Hello I am trying to make a dbt pipeline where I use parquet files as a datasource. As there is no dbt-parquet package, I think the best dbt package to use for this is dbt-duckdb as duckdb also supports the reading of parquet files. My goal is also to be able to read from a s3 bucket where the files are stored but if someone can help already help me with running it locally that would help me big time. But now I always encounter the error IO Error: The file ".../sources/energy.parquet" exists, but it is not a valid DuckDB database file!
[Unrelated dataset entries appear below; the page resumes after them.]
(** X7.  For an application as the constructor builds it, the check
    behind "Cannot run in parallel!" can never fire: more than one process
    means MPI was there, and with MPI the constructor itself fails unless
    Zoltan is there too, so with more than one process the tested condition
    [not (Has_Zoltan and Has_MPI)] is false.  Whatever the options, creating
    the parallel managers never raises [RuntimeError]. *)
Theorem cannot_run_in_parallel_is_unreachable (env : Env)
    (fname0 : option string) (dom : option Domain) (a : Application)
    (w : World) :
  init env fname0 dom = Ok a ->
  num_procs (app w) = num_procs a ->
  (1 < num_procs a -> negb (Has_Zoltan env && Has_MPI env) = false) /\
  match fst (create_parallel_managers env w) with
  | Raise (RuntimeError _) => False
  | _ => True
  end.
Proof.
  intros Hinit Hn. split.
  { intro En.
    destruct (init_parallel_has_zoltan env fname0 dom a Hinit En) as [-> ->].
    reflexivity. }
  destruct w as [a' tr]. cbn [app trace] in *.
  unfold create_parallel_managers. run_monad.
  destruct (num_procs a' >? 1) eqn:En; cbn; [|exact I].
  apply Z.gtb_lt in En. rewrite Hn in En.
  destruct (init_parallel_has_zoltan env fname0 dom a Hinit En) as [HZ HM].
  destruct (options a') as [o|]; cbn; [|exact I].
  destruct (with_zoltan (zoltan o)); cbn; [|exact I].
  rewrite HZ, HM. cbn.
  destruct (_solver a') as [s|]; cbn; [|exact I].
  destruct (Z.of_nat (List.length (particles_static a')) >? 0); cbn;
    destruct (comm a'); exact I.
Qed.

(** Rank 0 of two processes, in the state [setup] reaches before the
    bootstrap: solver bound, default options parsed.  The check is reached
    and passed, and the managers are created. *)
Lemma cannot_run_in_parallel_is_unreachable_witness :
  app (snd ((assign (set__solver (Some sample_solver)) ;;
             solver_call get_options ;;
             _process_command_line (sample_env true 2 0) (default_options "sd"))
            {| app := constructed (sample_env true 2 0); trace := [] |}))
    = sample_app 2 0 (default_options "sd") /\
  fst (create_parallel_managers (sample_env true 2 0)
         (sample_world 2 0 (default_options "sd"))) = Ok tt /\
  (1 < num_procs (constructed (sample_env true 2 0)) ->
   negb (Has_Zoltan (sample_env true 2 0) && Has_MPI (sample_env true 2 0))
   = false) /\
  match fst (create_parallel_managers (sample_env true 2 0)
               (sample_world 2 0 (default_options "sd"))) with
  | Raise (RuntimeError _) => False
  | _ => True
  end.
Proof.
  split; [vm_compute; reflexivity|].
  split; [vm_compute; reflexivity|].
  exact (cannot_run_in_parallel_is_unreachable (sample_env true 2 0) None None
           (constructed (sample_env true 2 0))
           (sample_world 2 0 (default_options "sd"))
           eq_refl eq_refl).
Defined.

(** A parallel run whose manager creation returns had everything it
    needs: Zoltan asked for and present, a solver, a communicator. *)
Lemma parallel_managers_success_inv env w o :
  (num_procs (app w) >? 1) = true ->
  options (app w) = Some o ->
  fst (create_parallel_managers env w) = Ok tt ->
  with_zoltan (zoltan o) = true /\
  Has_Zoltan env && Has_MPI env = true /\
  (exists s, _solver (app w) = Some s) /\
  (exists c, comm (app w) = Some c).
Proof.
  intros Hn Ho. destruct w as [a tr]. cbn [app trace] in *.
  destruct (with_zoltan (zoltan o)) eqn:Hz,
    (Has_Zoltan env && Has_MPI env) eqn:HZM,
    (_solver a) as [s|] eqn:Hs, (comm a) as [c|] eqn:Hc;
    try (intros _; repeat split; eauto; fail);
    destruct (particles_static a) as [|pa st] eqn:Est;
    try (assert (Hlen : (Z.of_nat (List.length (pa :: st)) >? 0) = true)
           by (apply Z.gtb_lt; cbn [List.length]; lia));
    assert (Hnil : (Z.of_nat (List.length (@nil ParticleArray)) >? 0) = false)
      by reflexivity;
    unfold create_parallel_managers; run_monad;
    repeat (first [rewrite Hn | rewrite Ho | rewrite Hz | rewrite HZM
                  | rewrite Hs | rewrite Est | rewrite Hlen | rewrite Hc
                  | rewrite Hnil];
            cbn -[Z.of_nat List.length]);
    discriminate.
Qed.

(** The successful run with static particle arrays. *)
Lemma parallel_managers_run_static env w o s c pa st :
  (num_procs (app w) >? 1) = true ->
  options (app w) = Some o ->
  with_zoltan (zoltan o) = true ->
  Has_Zoltan env && Has_MPI env = true ->
  _solver (app w) = Some s ->
  comm (app w) = Some c ->
  particles_static (app w) = pa :: st ->
  exists a',
    create_parallel_managers env w
    = (Ok tt,
       {| app := a';
          trace := (trace w ++
            [EvZoltanNew PMDynamic;
             EvZoltanSetParam PMDynamic "DEBUG_LEVEL"
               (zoltan_debug_level (zoltan o));
             EvZoltanSetParam PMDynamic "DEBUG_MEMORY" "0";
             EvZoltanUpdate PMDynamic;
             EvZoltanNew PMStatic;
             EvZoltanSetParam PMStatic "DEBUG_LEVEL"
               (zoltan_debug_level (zoltan o));
             EvZoltanSetParam PMStatic "DEBUG_MEMORY" "0";
             EvZoltanUpdate PMStatic;
             EvBarrier])%list |}) /\
    (exists m, pm a' = Some m /\ initial_update m = false) /\
    (exists m, pm_static a' = Some m).
Proof.
  intros Hn Ho Hz HZM Hs Hc Est.
  destruct w as [a tr]. cbn [app trace] in *.
  unfold create_parallel_managers. run_monad.
  assert (Hlen : (Z.of_nat (List.length (pa :: st)) >? 0) = true)
    by (apply Z.gtb_lt; cbn [List.length]; lia).
  repeat (first [rewrite Hn | rewrite Ho | rewrite Hz | rewrite HZM
                | rewrite Hs | rewrite Est | rewrite Hlen | rewrite Hc];
          cbn -[Z.of_nat List.length]).
  rewrite <- !List.app_assoc. cbn [List.app].
  eexists. split; [reflexivity|]. cbn.
  split; eexists; [split|]; reflexivity.
Qed.

(** The successful run without static particle arrays. *)
Lemma parallel_managers_run_dynamic env w o s c :
  (num_procs (app w) >? 1) = true ->
  options (app w) = Some o ->
  with_zoltan (zoltan o) = true ->
  Has_Zoltan env && Has_MPI env = true ->
  _solver (app w) = Some s ->
  comm (app w) = Some c ->
  particles_static (app w) = [] ->
  exists a',
    create_parallel_managers env w
    = (Ok tt,
       {| app := a';
          trace := (trace w ++
            [EvZoltanNew PMDynamic;
             EvZoltanSetParam PMDynamic "DEBUG_LEVEL"
               (zoltan_debug_level (zoltan o));
             EvZoltanSetParam PMDynamic "DEBUG_MEMORY" "0";
             EvZoltanUpdate PMDynamic;
             EvBarrier])%list |}) /\
    (exists m, pm a' = Some m /\ initial_update m = false) /\
    pm_static a' = None.
Proof.
  intros Hn Ho Hz HZM Hs Hc Est.
  destruct w as [a tr]. cbn [app trace] in *.
  unfold create_parallel_managers. run_monad.
  assert (Hnil : (Z.of_nat (List.length (@nil ParticleArray)) >? 0) = false)
    by reflexivity.
  repeat (first [rewrite Hn | rewrite Ho | rewrite Hz | rewrite HZM
                | rewrite Hs | rewrite Est | rewrite Hc | rewrite Hnil];
          cbn -[Z.of_nat List.length]).
  rewrite <- !List.app_assoc. cbn [List.app].
  eexists. split; [reflexivity|]. cbn.
  split; [eexists; split|]; reflexivity.
Qed.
. I get this error when running dbt debug
My profiles.yml looks like the following.
transform_dbt:
outputs:
dev:
type: duckdb
path: ./sources/energy.parquet
extensions:
- httpfs
- parquet
settings:
s3_region: my-aws-region
s3_access_key_id: "{{ env_var('S3_ACCESS_KEY_ID') }}"
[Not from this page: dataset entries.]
Lemma raw_split n k :
  k < n →
  replicate n (@None T) = replicate k None ++ None :: replicate (n - S k) None.
Proof.
  intros Hk. replace n with (k + S (n - S k)) at 1 by lia.
  by rewrite replicate_add.
Qed.

Lemma raw_spare n : 0 < n → replicate n (@None T) = None :: replicate (n - 1) None.
Proof. intros Hn. destruct n; [lia|]. simpl. by rewrite Nat.sub_0_r. Qed.

Lemma repr_snoc xs x cap :
  length xs < cap →
  {| data_ := {| buffer_ := (Some <$> xs) ++ Some x
                            :: replicate (cap - S (length xs)) None;
                 capacity_ := cap |};
     size_ := S (length xs) |} = repr (xs ++ [x]) cap.
Proof.
  intros Hlt. unfold repr. rewrite fmap_app, length_app, <- app_assoc. simpl.
  by replace (length xs + 1) with (S (length xs)) by lia.
Qed.

Lemma partly_length how ys1 y ys2 :
  length (partly how ys1 y ys2) = length (ys1 ++ y :: ys2).
Proof. unfold partly. by rewrite !length_app, length_fmap. Qed.

Lemma partly_app how xs1 zs y ys2 :
  (source_after how <$> xs1) ++ partly how zs y ys2
  = partly how (xs1 ++ zs) y ys2.
Proof. unfold partly. by rewrite fmap_app, <- app_assoc. Qed.

Lemma partly_copy ys1 y ys2 : partly by_copy ys1 y ys2 = ys1 ++ y :: ys2.
Proof. unfold partly. simpl. by rewrite list_fmap_id. Qed.

(** *** Transfers of a whole vector into fresh storage *)

Lemma transfer_all_ok how xs spost dpost :
  never_throws how xs →
  uninitialized_n how ((Some <$> xs) ++ spost) 0 (length xs)
                  (replicate (length xs) None ++ dpost) 0
  = Done ((Some <$> (source_after how <$> xs)) ++ spost,
          (Some <$> xs) ++ dpost).
Proof.
  intros Hok.
  apply (uninitialized_n_ok how xs [] spost [] _ dpost 0 0 Hok);
    [by rewrite length_replicate | done | done].
Qed.

Lemma transfer_all_throw how ys1 y ys2 spost n m dpost :
  never_throws how ys1 → transfer_throws how y = true →
  length ys1 < n → length ys1 ≤ m →
  uninitialized_n how ((Some <$> ys1 ++ y :: ys2) ++ spost) 0 n
                  (replicate m None ++ dpost) 0
  = Thrown ((Some <$> partly how ys1 y ys2) ++ spost,
            replicate m None ++ dpost).
Proof.
  intros Hok Hy Hn Hm. unfold partly.
  rewrite !fmap_app, !fmap_cons, <- !app_assoc. simpl.
  replace n with (length ys1 + S (n - S (length ys1))) by lia.
  replace m with (length ys1 + (m - length ys1)) by lia.
  rewrite replicate_add, <- app_assoc.
  apply (uninitialized_n_throw how ys1 y _ [] _ [] _ _ 0 0 Hok Hy);
    [by rewrite length_replicate | done | done].
Qed.

Lemma destroy_all ys post :
  destroy_n ((Some <$> ys) ++ post) 0 (length ys)
  = Some (replicate (length ys) None ++ post).
Proof. by apply (destroy_n_live ys [] post 0). Qed.

Lemma destroy_all_n ys post n :
  n = length ys →
  destroy_n ((Some <$> ys) ++ post) 0 n = Some (replicate n None ++ post).
Proof. intros ->. apply destroy_all. Qed.

Lemma live_in_raw_app n post : live_in (replicate n (@None T) ++ post) = live_in post.
Proof. by rewrite live_in_app, live_in_raw. Qed.

Lemma growth_eq cap :
  (if cap =? 0 then 1 else cap * 2) = Nat.max 1 (2 * cap).
Proof. destruct cap; simpl; lia. Qed.

Lemma growth_eq' cap :
  (if negb (cap =? 0) then cap * 2 else 1) = Nat.max 1 (2 * cap).
Proof. destruct cap; simpl; lia. Qed.

Lemma RawMemory_sized_granted new n :
  0 < n → new n = true →
  RawMemory_sized new n
  = Some {| buffer_ := replicate n (@None T); capacity_ := n |}.
Proof.
  intros Hn Hnew. unfold RawMemory_sized, Allocate. nat_tests. simpl.
  by rewrite Hnew.
Qed.

Lemma RawMemory_sized_refused new n :
  0 < n → new n = false → @RawMemory_sized T new n = None.
Proof.
  intros Hn Hnew. unfold RawMemory_sized, Allocate. nat_tests. simpl.
  by rewrite Hnew.
Qed.

Lemma vector_eq buf buf' cap sz sz' :
  buf = buf' → sz = sz' →
  {| data_ := {| buffer_ := buf; capacity_ := cap |}; size_ := sz |}
  = {| data_ := {| buffer_ := buf'; capacity_ := cap |}; size_ := sz' |}.
Proof. by intros -> ->. Qed.

(** Two blocks that differ in how the count of their raw tail is written. *)
Ltac raw_tail :=
  repeat first [ apply (f_equal (app _)) | apply (f_equal (cons _)) ];
  apply (f_equal (λ n, replicate n None)); lia.

Ltac same_state :=
  f_equal; try lia; try (apply vector_eq; [raw_tail | lia]).

Ltac fields :=
  unfold RawMemory_release, RawMemory_Swap, repr, store;
  cbn [data_ size_ capacity_ buffer_ fst snd].

(** *** [EmplaceBack] and [PushBack] *)

Lemma EmplaceBack_spare_throw new x xs cap :
  length xs < cap → ctor_throws x = true →
  EmplaceBack new x (repr xs cap) = Raised element_exn (repr xs cap) [].
Proof.
  intros Hlt Hx. unfold EmplaceBack. fields. nat_tests. by rewrite Hx.
Qed.

Lemma EmplaceBack_spare new x xs cap :
  length xs < cap → ctor_throws x = false →
  EmplaceBack new x (repr xs cap)
  = Normal (length xs) (repr (xs ++ [x]) cap) [].
Proof.
  intros Hlt Hx. unfold EmplaceBack. fields. nat_tests. rewrite Hx.
  rewrite (raw_spare (cap - length xs)) by lia.
  rewrite construct_at_middle by (by rewrite length_fmap). fields.
  replace (cap - length xs - 1) with (cap - S (length xs)) by lia.
  rewrite repr_snoc by done. f_equal. lia.
Qed.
s3_secret_access_key: "{{ env_var('S3_SECRET_ACCESS_KEY') }}"
target: dev
version: 2
sources:
- name: s3
schema: energy
tables:
- name: energy
identifier: s3://bucket/energy.parquet
This is my sources.yml file.
# Name your project! Project names should contain only lowercase characters
# and underscores. A good package name should reflect your organization's
# name or the intended use of these models
name: transform_dbt
version: '1.0.0'
config-version: 2
vars:
db_name: energy.parquet
# This setting configures which "profile" dbt uses for this project.
profile: 'transform_dbt'
# These configurations specify where dbt should look for different types of files.
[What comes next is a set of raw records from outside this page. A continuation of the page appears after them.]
(** C2 (amended): for more than one chunk and a positive overlap size,
    [addOverlap] keeps the number of chunks and the first chunk; every
    later chunk gets, in front of its content, the last [chunkOverlap]
    characters of the content the preceding chunk had before the step
    (all of it when it is shorter) and a line feed, and its start line
    moves up by the number of lines of the overlap text, that is its
    number of line feeds plus one, not below line 1.  The rest of the
    metadata is kept. *)
Theorem addOverlap_spec (chunkOverlap : Z) (chunks : list CodeChunk) :
  (1 < length chunks)%nat -> 0 < chunkOverlap ->
  length (addOverlap chunkOverlap chunks) = length chunks /\
  addOverlap chunkOverlap chunks !! 0%nat = chunks !! 0%nat /\
  forall (i : nat) (prev c : CodeChunk),
    chunks !! i = Some prev -> chunks !! S i = Some c ->
    exists c' overlapText pre,
      addOverlap chunkOverlap chunks !! S i = Some c' /\
      content prev = pre ++ overlapText /\
      len overlapText = Z.min chunkOverlap (len (content prev)) /\
      content c' = overlapText ++ [LF] ++ content c /\
      startLine (metadata c')
      = Z.max 1 (startLine (metadata c) - (newlines overlapText + 1)) /\
      endLine (metadata c') = endLine (metadata c) /\
      language (metadata c') = language (metadata c) /\
      filePath (metadata c') = filePath (metadata c) /\
      isDefinition (metadata c') = isDefinition (metadata c).
Proof.
  intros Hlen Hov. split; [apply addOverlap_length|].
  split; [apply addOverlap_first|]. intros i prev c Hprev Hc.
  destruct (slice_from_suffix (- chunkOverlap) (content prev)) as [pre Hpre].
  exists (with_overlap chunkOverlap prev c),
         (slice_from (- chunkOverlap) (content prev)), pre.
  split; [now apply addOverlap_lookup|]. split; [exact Hpre|].
  split; [now apply slice_from_neg_length|].
  cbn. unfold getLineCount. rewrite split_lines_count. repeat split.
Qed.

Definition two_chunks : list CodeChunk :=
  [chunk "abc" 1 1; chunk "def" 5 5].

Lemma addOverlap_spec_witness :
  (1 < length two_chunks)%nat /\ 0 < 2 /\
  exists c',
    addOverlap 2 two_chunks !! 1%nat = Some c' /\
    content c' = str "bc" ++ [LF] ++ str "def" /\
    startLine (metadata c') = 4.
Proof.
  split; [cbn; lia|]. split; [lia|].
  destruct (addOverlap_spec 2 two_chunks) as (_ & _ & H);
    [cbn; lia | lia |].
  destruct (H 0%nat (chunk "abc" 1 1) (chunk "def" 5 5) eq_refl eq_refl)
    as (c' & ov & pre & Hc' & _).
  exists c'. split; [exact Hc'|].
  vm_compute in Hc'. injection Hc' as <-. split; reflexivity.
Defined.

End Refiner.

(** ** The chunker: emission order *)

Module Chunker.
Import Js JsFacts AstCodeSplitter.

(** Children lie inside [lo .. hi], each starting no earlier than the
    previous one ends. *)
Fixpoint siblings_ordered (ok : SyntaxNode -> bool) (lo hi : nat)
    (nodes : list SyntaxNode) : bool :=
  match nodes with
  | [] => true
  | c :: rest =>
      (lo <=? node_startRow c)%nat && (node_endRow c <=? hi)%nat
      && ok c && siblings_ordered ok (node_endRow c) hi rest
  end.

(** What tree-sitter guarantees of a syntax tree: a node ends no earlier
    than it starts, its children lie within it and follow one another in
    the order of the text. *)
Fixpoint in_document_order (node : SyntaxNode) : bool :=
  match node with
  | mkNode _ startRow endRow _ _ children =>
      (startRow <=? endRow)%nat
      && siblings_ordered in_document_order startRow endRow children
  end.

Lemma SyntaxNode_rect' (P : SyntaxNode -> Prop) :
  (forall type sr er si ei children,
      Forall P children -> P (mkNode type sr er si ei children)) ->
  forall node, P node.
Proof.
  intros step. fix IH 1. intros [type sr er si ei children].
  apply step. induction children as [|c rest IHrest];
    constructor; [apply IH | exact IHrest].
Qed.

Section Traverse.
Variables (code : list N) (splittableTypes : list string)
          (lang : string) (file : option string).

Definition starts (node : SyntaxNode) : list Z :=
  map start_of (traverse code splittableTypes lang file node).

Definition rows_ok (lo hi : nat) (l : list Z) : Prop :=
  StronglySorted Z.le l /\
  Forall (fun x => Z.of_nat lo + 1 <= x <= Z.of_nat hi + 1) l.

Lemma rows_ok_app (lo mid hi : nat) (l1 l2 : list Z) :
  (lo <= mid)%nat -> (mid <= hi)%nat ->
  rows_ok lo mid l1 -> rows_ok mid hi l2 -> rows_ok lo hi (l1 ++ l2).
Proof.
  intros Hlo Hhi [S1 B1] [S2 B2].
  rewrite List.Forall_forall in B1, B2. split.
  - apply StronglySorted_app_2; [|assumption..].
    intros x1 x2 H1%list_elem_of_In H2%list_elem_of_In.
    specialize (B1 _ H1). specialize (B2 _ H2). lia.
  - apply Forall_app. split; apply List.Forall_forall; intros x Hx;
      [specialize (B1 _ Hx) | specialize (B2 _ Hx)]; lia.
Qed.

Lemma siblings_starts (hi : nat) (nodes : list SyntaxNode) :
  Forall (fun c => in_document_order c = true ->
                   rows_ok (node_startRow c) (node_endRow c) (starts c))
         nodes ->
  forall lo, (lo <= hi)%nat ->
    siblings_ordered in_document_order lo hi nodes = true ->
    rows_ok lo hi
      (map start_of
         (flat_map (traverse code splittableTypes lang file) nodes)).
Proof.
  induction 1 as [|c rest Hc _ IH]; intros lo Hlo Hord; cbn.
  - split; constructor.
  - cbn in Hord. rewrite !andb_true_iff in Hord.
    destruct Hord as [[[H1 H2] H3] H4].
    apply Nat.leb_le in H1, H2. specialize (Hc H3).
    assert (node_startRow c <= node_endRow c)%nat as Hrow.
    { destruct c as [t sr er si ei ch]. cbn in *.
      apply andb_true_iff in H3 as [H3 _]. now apply Nat.leb_le. }
    rewrite map_app. apply (rows_ok_app lo (node_endRow c) hi);
      [lia | lia | | apply IH; [lia | exact H4]].
    destruct Hc as [Sc Bc]. split; [exact Sc|].
    eapply List.Forall_impl; [|exact Bc]. cbn. intros x Hx. lia.
Qed.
# The `model-paths` config, for example, states that models in this project can be
# found in the "models/" directory. You probably won't need to change these!
model-paths: ["models"]
analysis-paths: ["analyses"]
test-paths: ["tests"]
seed-paths: ["seeds"]
macro-paths: ["macros"]
snapshot-paths: ["snapshots"]
target-path: "target" # directory which will store compiled SQL files
clean-targets: # directories to be removed by `dbt clean`
- "target"
- "dbt_packages"
# Configuring models
# Full documentation: https://docs.getdbt.com/docs/configuring-models
# In this example config, we tell dbt to build all models in the example/
# directory as views. These settings can be overridden in the individual model
# files using the `{{ config(...) }}` macro.
models:
transform_dbt:
example:
materialized: table
And this is my dbt_project.yml, I am new to dbt so any help is greatly appreciated. As I said my goal is to be able to read from my s3 bucket but if anyone can help with reading from a local file that would help me very much.